Unlike those moves, which were designed to put Walmart on the “gunsense” side of the gun control debate, the most recent decision by Walmart seems based on concerns that firearms and ammunition may be stolen during riots and looting.
“It’s important to note that we only sell firearms in approximately half of our stores, primarily where there are large concentrations of hunters, sportsmen, and sportswomen. We have seen some isolated civil unrest and as we have done on several occasions over the last few years, we have moved our firearms and ammunition off the sales floor as a precaution for the safety of our associates and customers. These items do remain available for purchase by customers.”
While Walmart’s decision doesn’t appear to be steeped in gun control ideology, it’s still a bit of security theater. If these items are still available for purchase, that means that the guns and ammo are still somewhere in the store. I don’t have any personal experience with looting, but I can’t imagine that looters only stick to the front of the house and the sales floor. I’m guessing they roam through the storage in the back of shops as well, so I don’t know how successful Walmart’s move will be in actually preventing any thefts of firearms or ammunition if a store is targeted by looters, as recently happened in Philadelphia.
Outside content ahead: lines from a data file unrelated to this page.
(** X13. [Get] on a view whose stores are packed: when the view does not
    contain the entity the assertion fails; when it does, the call returns,
    for the requested types of the view (all of them when none is named, in
    the order of the view), the value each store holds for the entity, and
    leaves the stores as they are. *)
Theorem X13_view_get {V : Type} `{!Inhabited V}
    (v : View) (comps : list ComponentTypeId) (entity : Entity)
    (stores : Stores V) :
  (∀ c, c ∈ m_Arrays v → ∃ m, packed (View.store stores c) m) →
  (∀ c, c ∈ comps → c ∈ m_Arrays v) →
  View.Get v comps entity stores =
    (if View.Contains v entity stores
     then Ok ((λ c, stored (View.store stores c) entity)
                <$> match comps with [] => m_Arrays v | _ => comps end,
              stores)
     else AssertionFailed "View does not contain entity") ∧
  (View.Contains v entity stores = true →
   ∀ c m, c ∈ m_Arrays v → packed (View.store stores c) m →
          m !! entity = Some (stored (View.store stores c) entity)).
Proof.
  intros Hpacked Hsub.
  destruct (View.Contains v entity stores) eqn:Hcont.
  - pose proof (proj1 (Contains_true v entity stores) Hcont) as Hall.
    assert (∀ c, c ∈ m_Arrays v →
       View.GetAsTuple c entity stores =
         Ok (stored (View.store stores c) entity, stores)) as Hget.
    { intros c Hc. destruct (Hpacked c Hc) as [m Hm].
      apply (GetAsTuple_present c entity stores m Hm), Hall, Hc. }
    split.
    + unfold View.Get. rewrite Hcont. cbn [assert mbind Result_bind].
      destruct comps as [|c comps].
      * by apply expand_same.
      * apply expand_same. intros c' Hc'. apply Hget, Hsub, Hc'.
    + intros _ c m Hc Hm. apply (stored_packed _ _ _ Hm).
      apply (packed_present _ _ Hm), HasData_true, Hall, Hc.
  - split; [|done]. unfold View.Get. by rewrite Hcont.
Qed.

Lemma X13_view_get_witness :
  View.Get {| m_First := 0; m_Rest := [1] |} [] 5 (m_ComponentArrays two_stores) =
    (if View.Contains {| m_First := 0; m_Rest := [1] |} 5 (m_ComponentArrays two_stores)
     then Ok ((λ c, stored (View.store (m_ComponentArrays two_stores) c) 5)
                <$> m_Arrays {| m_First := 0; m_Rest := [1] |},
              m_ComponentArrays two_stores)
     else AssertionFailed "View does not contain entity") ∧
  (View.Contains {| m_First := 0; m_Rest := [1] |} 5 (m_ComponentArrays two_stores) = true →
   ∀ c m, c ∈ m_Arrays {| m_First := 0; m_Rest := [1] |} →
          packed (View.store (m_ComponentArrays two_stores) c) m →
          m !! 5 = Some (stored (View.store (m_ComponentArrays two_stores) c) 5)).
Proof.
  apply (X13_view_get {| m_First := 0; m_Rest := [1] |} [] 5
           (m_ComponentArrays two_stores)).
  - intros c Hc. exists two_entities_content.
    unfold m_Arrays in Hc. simpl in Hc.
    apply elem_of_cons in Hc as [->|Hc]; [exact two_entities_packed|].
    apply list_elem_of_singleton in Hc as ->. exact two_entities_packed.
  - intros c Hc. by apply elem_of_nil in Hc.
Defined.

Example two_stores_get :
  fst <$> View.Get {| m_First := 0; m_Rest := [1] |} [] 5 (m_ComponentArrays two_stores)
    = Ok [20; 20].
Proof. reflexivity. Qed.

Section EachFacts.
Context {V : Type} `{!Inhabited V}.
Implicit Types (stores : Stores V) (v : View).

(** The loop of [Each] from component index [n] over entities that every
    other store of the view has. *)
Lemma Each_loop_calls v stores (l : list Entity) (n : Index) :
  m_First v ∉ m_Rest v →
  (∀ c, c ∈ m_Rest v → ∃ m, packed (View.store stores c) m ∧
        ∀ e, e ∈ l → is_Some (m !! e)) →
  N.of_nat (length l) ≤ n → n ≤ MAX_ENTITIES →
  View.Each_loop v l {| m_Index := n |} stores =
    Ok (imap (λ k e,
                (e, m_ComponentArray (View.store stores (m_First v))
                      (n - 1 - N.of_nat k)
                    :: ((λ c, stored (View.store stores c) e) <$> m_Rest v))) l,
        stores).
Proof.
  intros Hfirst. revert n.
  induction l as [|e l IH]; intros n Hrest Hlen Hcap; [done|].
  cbn [View.Each_loop m_Arrays View.expand length] in *.
  assert (View.DispatchGet v {| m_Index := n |} e (m_First v) stores =
            Ok (m_ComponentArray (View.store stores (m_First v)) (n - 1), stores))
    as ->.
  { unfold View.DispatchGet. rewrite decide_True by done.
    unfold ComponentArray.Iterator_deref. cbn [m_Index].
    rewrite size_t_decr_pos by lia. by rewrite array_read_Ok by lia. }
  cbn [mbind Result_bind].
  rewrite (expand_same _ (λ c, stored (View.store stores c) e)).
  - cbn [mbind Result_bind].
    unfold ComponentArray.Iterator_incr. cbn [m_Index].
    rewrite size_t_decr_pos by lia.
    rewrite IH; [| |lia|lia].
    + cbn [mbind Result_bind imap]. do 3 f_equal.
      * rewrite N.sub_0_r. reflexivity.
      * apply imap_ext. intros k e' _. simpl. do 3 f_equal. lia.
    + intros c Hc. destruct (Hrest c Hc) as (m & Hm & Hin).
      exists m. split; [done|]. intros e' He'. apply Hin. by right.
  - intros c Hc. unfold View.DispatchGet.
    rewrite decide_False by (intros ->; done).
    destruct (Hrest c Hc) as (m & Hm & Hin).
    apply (GetAsTuple_present c e stores m Hm).
    apply HasData_true, (packed_present _ _ Hm), Hin. by left.
Qed.

End EachFacts.

(** X14. [Each] on a view whose first store is packed and whose other
    stores are packed and hold every entity of the first: the callback is
    called once for each entity of the first store, in the enumeration order
    of its entity index, and the stores are left as they are. The [k]-th call
    receives, for the first type, the value of slot [m_Size - 1 - k] of the
    first store, whichever entity that slot belongs to, and for every other
    type the value the store of the type holds for the entity. *)
Theorem X14_each_calls {V : Type} `{!Inhabited V} {order : MapOrder}
    (v : View) (stores : Stores V) (m1 : gmap Entity V) :
  packed (View.store stores (m_First v)) m1 →
  m_First v ∉ m_Rest v →
  (∀ c, c ∈ m_Rest v → ∃ m, packed (View.store stores c) m ∧
        ∀ e, is_Some (m1 !! e) → is_Some (m !! e)) →
  View.Each v stores =
    Ok (imap (λ k e,
                (e, m_ComponentArray (View.store stores (m_First v))
                      (m_Size (View.store stores (m_First v)) - 1 - N.of_nat k)
                    :: ((λ c, stored (View.store stores c) e) <$> m_Rest v)))
             (map_keys (m_EntityToIndexMap (View.store stores (m_First v)))),
        stores).
Proof.
  intros Hp1 Hfirst Hrest. unfold View.Each, ComponentArray.begin,
    ComponentArray.BeginEntityIt.
  apply Each_loop_calls; [done| | |apply (packed_capacity _ _ Hp1)].
  - intros c Hc. destruct (Hrest c Hc) as (m & Hm & Hin).
    exists m. split; [done|]. intros e He. apply Hin.
    apply (packed_present _ _ Hp1). by apply elem_of_map_order.
  - rewrite map_keys_perm, length_fmap, length_map_to_list.
    by rewrite (packed_count _ _ Hp1).
Qed.

Lemma X14_each_calls_witness :
  View.Each (H := AscendingOrder) {| m_First := 0; m_Rest := [1] |}
    (m_ComponentArrays two_stores) =
    Ok (imap (λ k e,
                (e, m_ComponentArray (View.store (m_ComponentArrays two_stores) 0)
                      (m_Size (View.store (m_ComponentArrays two_stores) 0)
                         - 1 - N.of_nat k)
                    :: ((λ c, stored (View.store (m_ComponentArrays two_stores) c) e)
                          <$> [1])))
             (keys_ascending
                (m_EntityToIndexMap (View.store (m_ComponentArrays two_stores) 0))),
        m_ComponentArrays two_stores).
Proof.
  apply (X14_each_calls (order := AscendingOrder) {| m_First := 0; m_Rest := [1] |}
           (m_ComponentArrays two_stores) two_entities_content).
  - exact two_entities_packed.
  - simpl. intros Hin. apply list_elem_of_singleton in Hin. discriminate.
  - intros c Hc. simpl in Hc. apply list_elem_of_singleton in Hc as ->.
    exists two_entities_content. split; [exact two_entities_packed|done].
Defined.

(** In the store of two entities slot 0 belongs to entity 3 and slot 1 to
    entity 5: with keys enumerated in increasing order entity 3 is called
    with the value of entity 5 for the first type. *)
Example two_stores_each :
  fst <$> View.Each (H := AscendingOrder) {| m_First := 0; m_Rest := [1] |}
            (m_ComponentArrays two_stores)
    = Ok [(3, [20; 10]); (5, [10; 20])].
Proof. reflexivity. Qed.

(** ** Making a view *)

Section ViewCreation.
Context {V : Type} `{!Inhabited V}.
Implicit Types (r : Registry V) (c : ComponentTypeId).

Lemma GetComponentArray_made c r :
  is_Some (m_ComponentArrays (snd (Registry.GetComponentArray c r)) !! c).
Proof.
  unfold Registry.GetComponentArray.
  destruct (m_ComponentArrays r !! c) eqn:Hc; simpl; [by rewrite Hc|].
  rewrite lookup_insert_eq. eauto.
Qed.

Lemma GetComponentArray_keeps c c' s r :
  m_ComponentArrays r !! c' = Some s →
  m_ComponentArrays (snd (Registry.GetComponentArray c r)) !! c' = Some s.
Proof.
  intros Hc'. unfold Registry.GetComponentArray.
  destruct (m_ComponentArrays r !! c) eqn:Hc; simpl; [done|].
  rewrite lookup_insert_ne; [done|]. congruence.
Qed.

Lemma GetComponentArray_allocator c r :
  m_AvailableEntities (snd (Registry.GetComponentArray c r)) = m_AvailableEntities r ∧
  m_LivingEntityCount (snd (Registry.GetComponentArray c r)) = m_LivingEntityCount r.
Proof.
  unfold Registry.GetComponentArray. by destruct (m_ComponentArrays r !! c).
Qed.

Lemma make_stores comps r :
  let r' := foldl (λ r c, snd (Registry.GetComponentArray c r)) r comps in
  (∀ c, c ∈ comps → is_Some (m_ComponentArrays r' !! c)) ∧
  (∀ c s, m_ComponentArrays r !! c = Some s → m_ComponentArrays r' !! c = Some s) ∧
  m_AvailableEntities r' = m_AvailableEntities r ∧
  m_LivingEntityCount r' = m_LivingEntityCount r.
Proof.
  revert r. induction comps as [|c0 comps IH]; intros r; simpl.
  - split; [|done]. intros c Hc. by apply elem_of_nil in Hc.
  - destruct (IH (snd (Registry.GetComponentArray c0 r))) as (Hmade & Hkeep & Hq & Hn).
    destruct (GetComponentArray_allocator c0 r) as [Hq0 Hn0].
    split; [|split; [|split; congruence]].
    + intros c Hc. apply elem_of_cons in Hc as [Heq|Hc]; [|by apply Hmade].
      subst c. destruct (GetComponentArray_made c0 r) as [s Hs].
      exists s. by apply Hkeep.
    + intros c s Hc. by apply Hkeep, GetComponentArray_keeps.
Qed.

End ViewCreation.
SKYFOX was over the scene on Castor Street and Aramingo Avenue on Tuesday night. People were seen pouring from the storefront with armfuls of merchandise and large items such as televisions.
Dozens of cars jammed the parking lot and weaved through traffic which added to the chaotic scene. As police arrived, one car with a stolen television on its hood fled with such speed that the television slipped off the roof and smashed on the ground. A woman was also seen abandoning a stolen television as officers closed in.
FOX 29’s Steve Keeley on Wednesday morning saw the wake of destruction left inside the Walmart. A store security person told Keeley that some looters broke through the roof, which caused an overhead water pipe to burst and flood the store. More waterpipes were broken in the customer restrooms and added to the water damage.
The ransacked shelves and pharmacy counter caused wet debris to float throughout the store and into the parking lot. Cashboxes from registers were stolen and at least one ATM was exploded. Vending machines and glass windows and doors were smashed.
You can see why Walmart’s concerned, and I don’t blame them for taking the extra precaution even if I’m not convinced it will do much to deter looters.
As for smaller stores, WRKN spoke to a local gun store owner in Nashville who says he doesn’t think many shops will be taking the same drastic step of pulling guns and ammo off store shelves.
“A lot of your smaller stores have more adequate security where we don’t have to do that,” said Goodlettsville Gun Shop owner Phillip Arrington. “A lot of the Walmarts stay open 24 hours.”
Customers will find guns and ammo on display at his store where sales are continuing to climb this year.
“Gun sales have been off the charts industry-wide for 2020,” Arrington said. “A lot of people have asked me – because I’ve been in the industry so long – ‘how does this compare to say Y2K or Sandy Hook, or the Clinton years with gun bans?’ and what I tell them is you wrap all those sales up over the years and you compare them to 2020 and 2020 kind of knocks them out of the ballpark.”
Arrington said right now they are trying to keep up with demand but supplies present a challenge.
“This is a year that’s been the hardest for anybody in the industry to get firearms and ammunition – just the supplies are just so low, it makes it tremendously hard to keep product on the shelves,” he said.
He explained that a lot is happening this year driving people to buy guns even if they never did before.
“Election years are always busy but this year when you have a pandemic and you have civil unrest and stuff like that, the crime and looting, that tends to scare folks,” said Arrington.
Yes it does. We likely won’t know the October NICS numbers until Monday, but there’s no doubt that they will show yet another record-setting month in terms of firearm sales. Every headline of a Walmart being looted, buildings burned, or ATM’s being blown up creates more new gun owners as Americans’ unease grows. Ultimately, while Walmart may be taking precautions by moving guns and ammo off the sales floor, millions of their customers are taking precautions by moving guns and ammo into their homes for the very first time.